Once the line containing "rewrite (handleIO_mem_write _" is found in the records below, return it and each following line exactly, up to and including the line containing "Theorem device_refines_disk qs", and nothing else.

(Data to examine Opens)

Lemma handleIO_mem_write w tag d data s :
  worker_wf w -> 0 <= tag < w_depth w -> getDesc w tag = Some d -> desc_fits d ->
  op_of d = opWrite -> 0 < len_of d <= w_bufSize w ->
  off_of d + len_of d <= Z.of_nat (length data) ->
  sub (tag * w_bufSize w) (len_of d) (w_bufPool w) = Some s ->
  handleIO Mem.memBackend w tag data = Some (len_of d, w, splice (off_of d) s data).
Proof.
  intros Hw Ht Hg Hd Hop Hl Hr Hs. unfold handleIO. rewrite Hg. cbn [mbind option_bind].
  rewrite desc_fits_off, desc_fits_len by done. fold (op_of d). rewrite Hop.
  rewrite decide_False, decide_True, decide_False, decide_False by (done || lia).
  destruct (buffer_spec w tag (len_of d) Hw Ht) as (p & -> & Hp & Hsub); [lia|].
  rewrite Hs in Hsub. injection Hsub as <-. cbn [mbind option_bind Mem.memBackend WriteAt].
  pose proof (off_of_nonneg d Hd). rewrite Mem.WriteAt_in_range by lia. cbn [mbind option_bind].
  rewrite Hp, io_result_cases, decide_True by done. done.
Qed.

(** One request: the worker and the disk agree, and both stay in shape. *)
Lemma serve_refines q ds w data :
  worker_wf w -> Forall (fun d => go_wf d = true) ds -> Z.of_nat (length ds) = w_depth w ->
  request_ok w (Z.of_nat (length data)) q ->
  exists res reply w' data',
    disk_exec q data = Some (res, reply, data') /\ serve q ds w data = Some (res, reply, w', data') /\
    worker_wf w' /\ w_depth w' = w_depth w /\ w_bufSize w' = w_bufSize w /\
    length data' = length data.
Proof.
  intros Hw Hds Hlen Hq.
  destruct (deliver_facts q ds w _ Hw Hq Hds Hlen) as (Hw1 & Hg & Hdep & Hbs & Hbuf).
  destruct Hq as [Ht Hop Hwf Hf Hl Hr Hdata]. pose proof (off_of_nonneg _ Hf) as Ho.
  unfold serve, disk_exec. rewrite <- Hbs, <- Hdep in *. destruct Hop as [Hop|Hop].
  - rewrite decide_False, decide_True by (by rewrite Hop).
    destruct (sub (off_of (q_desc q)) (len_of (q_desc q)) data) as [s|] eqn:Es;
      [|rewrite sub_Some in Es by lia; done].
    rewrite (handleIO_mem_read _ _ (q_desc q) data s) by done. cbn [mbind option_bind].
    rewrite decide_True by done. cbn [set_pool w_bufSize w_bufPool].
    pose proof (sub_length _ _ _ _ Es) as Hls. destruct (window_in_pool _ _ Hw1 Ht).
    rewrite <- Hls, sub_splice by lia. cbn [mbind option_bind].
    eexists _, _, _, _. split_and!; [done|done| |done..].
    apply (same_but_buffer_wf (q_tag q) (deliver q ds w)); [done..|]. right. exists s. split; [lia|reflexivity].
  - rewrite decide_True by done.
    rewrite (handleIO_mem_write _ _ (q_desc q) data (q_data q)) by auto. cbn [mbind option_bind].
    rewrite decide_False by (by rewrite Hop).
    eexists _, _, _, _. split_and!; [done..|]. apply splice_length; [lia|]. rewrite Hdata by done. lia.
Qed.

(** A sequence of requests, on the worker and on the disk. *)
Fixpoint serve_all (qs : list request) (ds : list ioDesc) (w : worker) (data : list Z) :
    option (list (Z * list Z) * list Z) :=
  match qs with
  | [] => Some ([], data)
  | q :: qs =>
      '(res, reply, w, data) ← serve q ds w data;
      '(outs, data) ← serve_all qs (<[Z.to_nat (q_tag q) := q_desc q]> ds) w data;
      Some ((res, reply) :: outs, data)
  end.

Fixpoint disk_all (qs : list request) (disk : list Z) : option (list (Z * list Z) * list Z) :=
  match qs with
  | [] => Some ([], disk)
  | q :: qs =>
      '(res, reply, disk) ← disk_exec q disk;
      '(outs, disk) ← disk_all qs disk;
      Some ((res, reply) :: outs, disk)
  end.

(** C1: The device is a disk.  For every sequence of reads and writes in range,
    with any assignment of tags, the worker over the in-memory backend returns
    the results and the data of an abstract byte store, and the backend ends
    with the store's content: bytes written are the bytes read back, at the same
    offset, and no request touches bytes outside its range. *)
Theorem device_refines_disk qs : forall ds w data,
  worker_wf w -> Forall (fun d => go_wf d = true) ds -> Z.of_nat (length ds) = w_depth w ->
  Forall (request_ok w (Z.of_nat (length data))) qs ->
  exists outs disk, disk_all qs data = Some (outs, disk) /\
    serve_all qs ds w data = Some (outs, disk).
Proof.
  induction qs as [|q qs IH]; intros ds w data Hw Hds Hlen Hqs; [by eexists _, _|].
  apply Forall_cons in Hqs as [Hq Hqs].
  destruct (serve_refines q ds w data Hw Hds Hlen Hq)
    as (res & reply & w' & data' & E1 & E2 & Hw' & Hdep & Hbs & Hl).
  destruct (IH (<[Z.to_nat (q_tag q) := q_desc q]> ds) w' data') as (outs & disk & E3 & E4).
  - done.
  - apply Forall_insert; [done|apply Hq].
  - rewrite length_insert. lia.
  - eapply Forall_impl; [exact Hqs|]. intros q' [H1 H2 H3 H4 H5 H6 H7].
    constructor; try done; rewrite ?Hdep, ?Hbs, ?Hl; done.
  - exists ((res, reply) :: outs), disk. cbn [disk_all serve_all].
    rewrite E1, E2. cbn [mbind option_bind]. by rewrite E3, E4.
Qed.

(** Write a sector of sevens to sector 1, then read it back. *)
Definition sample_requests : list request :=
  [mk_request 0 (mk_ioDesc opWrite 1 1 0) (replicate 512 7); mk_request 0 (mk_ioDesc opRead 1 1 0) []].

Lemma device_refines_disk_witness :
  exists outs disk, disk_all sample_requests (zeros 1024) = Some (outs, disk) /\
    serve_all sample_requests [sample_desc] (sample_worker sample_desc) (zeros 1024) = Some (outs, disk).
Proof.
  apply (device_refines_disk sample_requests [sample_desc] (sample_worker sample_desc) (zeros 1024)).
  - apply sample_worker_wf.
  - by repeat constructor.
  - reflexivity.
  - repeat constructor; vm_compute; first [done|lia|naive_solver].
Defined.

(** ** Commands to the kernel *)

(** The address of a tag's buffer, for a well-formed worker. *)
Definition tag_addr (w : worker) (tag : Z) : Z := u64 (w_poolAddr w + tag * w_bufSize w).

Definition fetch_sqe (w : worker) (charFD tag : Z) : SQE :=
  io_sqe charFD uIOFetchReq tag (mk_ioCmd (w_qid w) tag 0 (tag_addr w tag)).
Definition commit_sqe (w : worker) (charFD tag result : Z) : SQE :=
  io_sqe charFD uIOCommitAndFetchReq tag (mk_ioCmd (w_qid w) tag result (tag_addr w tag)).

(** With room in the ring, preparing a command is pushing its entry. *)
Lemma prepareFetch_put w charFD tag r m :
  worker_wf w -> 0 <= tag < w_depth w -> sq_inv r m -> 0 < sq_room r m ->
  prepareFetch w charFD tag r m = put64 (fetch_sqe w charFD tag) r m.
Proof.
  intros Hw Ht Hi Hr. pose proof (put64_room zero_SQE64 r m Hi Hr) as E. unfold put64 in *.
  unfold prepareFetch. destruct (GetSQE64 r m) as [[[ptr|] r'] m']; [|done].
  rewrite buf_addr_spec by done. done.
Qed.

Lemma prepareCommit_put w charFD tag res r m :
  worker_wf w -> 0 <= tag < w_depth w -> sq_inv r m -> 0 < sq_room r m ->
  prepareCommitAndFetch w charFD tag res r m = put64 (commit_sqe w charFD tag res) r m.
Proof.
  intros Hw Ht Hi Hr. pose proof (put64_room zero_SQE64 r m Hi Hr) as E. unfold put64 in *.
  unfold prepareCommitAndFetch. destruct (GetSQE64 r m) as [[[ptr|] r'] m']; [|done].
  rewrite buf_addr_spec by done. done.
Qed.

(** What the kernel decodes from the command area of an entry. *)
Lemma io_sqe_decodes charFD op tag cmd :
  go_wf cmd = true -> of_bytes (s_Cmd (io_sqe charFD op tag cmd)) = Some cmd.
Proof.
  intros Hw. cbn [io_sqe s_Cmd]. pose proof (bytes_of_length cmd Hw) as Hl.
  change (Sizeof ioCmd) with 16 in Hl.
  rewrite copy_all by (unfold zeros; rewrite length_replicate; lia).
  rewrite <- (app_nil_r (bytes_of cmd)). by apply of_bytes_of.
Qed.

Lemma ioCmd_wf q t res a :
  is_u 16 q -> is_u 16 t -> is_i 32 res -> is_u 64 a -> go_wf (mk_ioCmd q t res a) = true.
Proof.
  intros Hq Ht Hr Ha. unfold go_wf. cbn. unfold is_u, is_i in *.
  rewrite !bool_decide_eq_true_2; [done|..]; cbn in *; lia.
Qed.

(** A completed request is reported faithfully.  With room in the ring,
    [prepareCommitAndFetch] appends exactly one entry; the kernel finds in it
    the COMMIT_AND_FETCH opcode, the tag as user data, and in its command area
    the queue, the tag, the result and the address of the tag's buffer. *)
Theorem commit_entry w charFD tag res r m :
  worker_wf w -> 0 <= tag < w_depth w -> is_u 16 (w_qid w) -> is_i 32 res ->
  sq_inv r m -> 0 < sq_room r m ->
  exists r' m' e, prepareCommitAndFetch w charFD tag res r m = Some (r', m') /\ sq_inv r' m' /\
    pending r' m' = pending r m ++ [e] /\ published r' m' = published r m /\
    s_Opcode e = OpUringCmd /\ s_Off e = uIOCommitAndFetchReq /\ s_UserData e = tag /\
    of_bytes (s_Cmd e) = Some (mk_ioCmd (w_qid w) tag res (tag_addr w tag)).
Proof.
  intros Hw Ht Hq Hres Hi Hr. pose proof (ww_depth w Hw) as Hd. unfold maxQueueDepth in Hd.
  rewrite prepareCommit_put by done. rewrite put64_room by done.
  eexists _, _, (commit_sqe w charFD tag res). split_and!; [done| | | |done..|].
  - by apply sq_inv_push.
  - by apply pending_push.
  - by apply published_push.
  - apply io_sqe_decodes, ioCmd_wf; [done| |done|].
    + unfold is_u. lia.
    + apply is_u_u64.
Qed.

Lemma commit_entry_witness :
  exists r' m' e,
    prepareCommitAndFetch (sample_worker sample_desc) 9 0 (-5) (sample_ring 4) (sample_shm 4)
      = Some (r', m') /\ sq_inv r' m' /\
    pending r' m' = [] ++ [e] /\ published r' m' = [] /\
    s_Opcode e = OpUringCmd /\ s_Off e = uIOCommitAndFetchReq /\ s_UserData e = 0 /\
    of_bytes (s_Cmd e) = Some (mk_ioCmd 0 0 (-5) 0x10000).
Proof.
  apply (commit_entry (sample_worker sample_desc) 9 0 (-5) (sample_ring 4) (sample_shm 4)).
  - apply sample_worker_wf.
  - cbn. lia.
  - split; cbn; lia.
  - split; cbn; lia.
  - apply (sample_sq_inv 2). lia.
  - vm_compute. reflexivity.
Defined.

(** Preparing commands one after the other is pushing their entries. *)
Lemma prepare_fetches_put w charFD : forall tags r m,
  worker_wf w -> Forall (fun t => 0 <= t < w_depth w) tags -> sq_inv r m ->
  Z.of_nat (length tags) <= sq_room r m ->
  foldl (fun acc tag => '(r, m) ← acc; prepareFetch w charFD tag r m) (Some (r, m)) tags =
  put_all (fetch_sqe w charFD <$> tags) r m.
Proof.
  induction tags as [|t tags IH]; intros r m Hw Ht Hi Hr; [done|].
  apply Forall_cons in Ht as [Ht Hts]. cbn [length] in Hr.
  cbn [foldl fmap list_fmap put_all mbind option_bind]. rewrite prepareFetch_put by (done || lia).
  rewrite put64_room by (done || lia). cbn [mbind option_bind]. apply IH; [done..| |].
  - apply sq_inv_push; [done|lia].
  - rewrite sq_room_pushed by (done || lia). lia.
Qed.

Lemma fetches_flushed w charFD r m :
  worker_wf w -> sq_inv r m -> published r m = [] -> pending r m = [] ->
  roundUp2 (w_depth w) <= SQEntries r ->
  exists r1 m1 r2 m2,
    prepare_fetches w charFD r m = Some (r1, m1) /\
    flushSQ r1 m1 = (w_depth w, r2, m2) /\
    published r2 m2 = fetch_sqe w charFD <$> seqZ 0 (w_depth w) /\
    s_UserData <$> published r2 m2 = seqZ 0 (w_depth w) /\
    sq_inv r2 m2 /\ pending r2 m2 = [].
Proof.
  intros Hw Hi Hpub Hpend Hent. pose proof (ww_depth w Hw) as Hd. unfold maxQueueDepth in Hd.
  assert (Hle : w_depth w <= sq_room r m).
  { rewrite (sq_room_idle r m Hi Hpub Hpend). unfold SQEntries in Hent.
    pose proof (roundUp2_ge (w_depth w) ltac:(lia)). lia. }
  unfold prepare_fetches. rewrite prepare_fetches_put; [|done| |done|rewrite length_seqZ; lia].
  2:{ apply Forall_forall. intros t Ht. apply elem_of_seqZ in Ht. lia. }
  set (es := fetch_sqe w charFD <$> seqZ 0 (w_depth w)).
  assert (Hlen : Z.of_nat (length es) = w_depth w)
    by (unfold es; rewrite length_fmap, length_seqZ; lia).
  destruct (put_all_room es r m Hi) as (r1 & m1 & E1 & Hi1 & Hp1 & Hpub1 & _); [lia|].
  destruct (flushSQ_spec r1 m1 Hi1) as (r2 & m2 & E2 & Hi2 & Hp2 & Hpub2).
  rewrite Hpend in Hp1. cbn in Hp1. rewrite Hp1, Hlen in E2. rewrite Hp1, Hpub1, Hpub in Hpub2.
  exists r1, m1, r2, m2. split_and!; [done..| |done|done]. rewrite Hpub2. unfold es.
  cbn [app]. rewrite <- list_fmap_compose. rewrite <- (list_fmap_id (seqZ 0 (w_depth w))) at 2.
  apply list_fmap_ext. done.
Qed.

(Data to examine Closes)

*Solution for this task:*
    rewrite (handleIO_mem_write _ _ (q_desc q) data (q_data q)) by auto. cbn [mbind option_bind].
    rewrite decide_False by (by rewrite Hop).
    eexists _, _, _, _. split_and!; [done..|]. apply splice_length; [lia|]. rewrite Hdata by done. lia.
Qed.

(** A sequence of requests, on the worker and on the disk. *)
Fixpoint serve_all (qs : list request) (ds : list ioDesc) (w : worker) (data : list Z) :
    option (list (Z * list Z) * list Z) :=
  match qs with
  | [] => Some ([], data)
  | q :: qs =>
      '(res, reply, w, data) ← serve q ds w data;
      '(outs, data) ← serve_all qs (<[Z.to_nat (q_tag q) := q_desc q]> ds) w data;
      Some ((res, reply) :: outs, data)
  end.

Fixpoint disk_all (qs : list request) (disk : list Z) : option (list (Z * list Z) * list Z) :=
  match qs with
  | [] => Some ([], disk)
  | q :: qs =>
      '(res, reply, disk) ← disk_exec q disk;
      '(outs, disk) ← disk_all qs disk;
      Some ((res, reply) :: outs, disk)
  end.

(** C1: The device is a disk.  For every sequence of reads and writes in range,
    with any assignment of tags, the worker over the in-memory backend returns
    the results and the data of an abstract byte store, and the backend ends
    with the store's content: bytes written are the bytes read back, at the same
    offset, and no request touches bytes outside its range. *)
Theorem device_refines_disk qs : forall ds w data,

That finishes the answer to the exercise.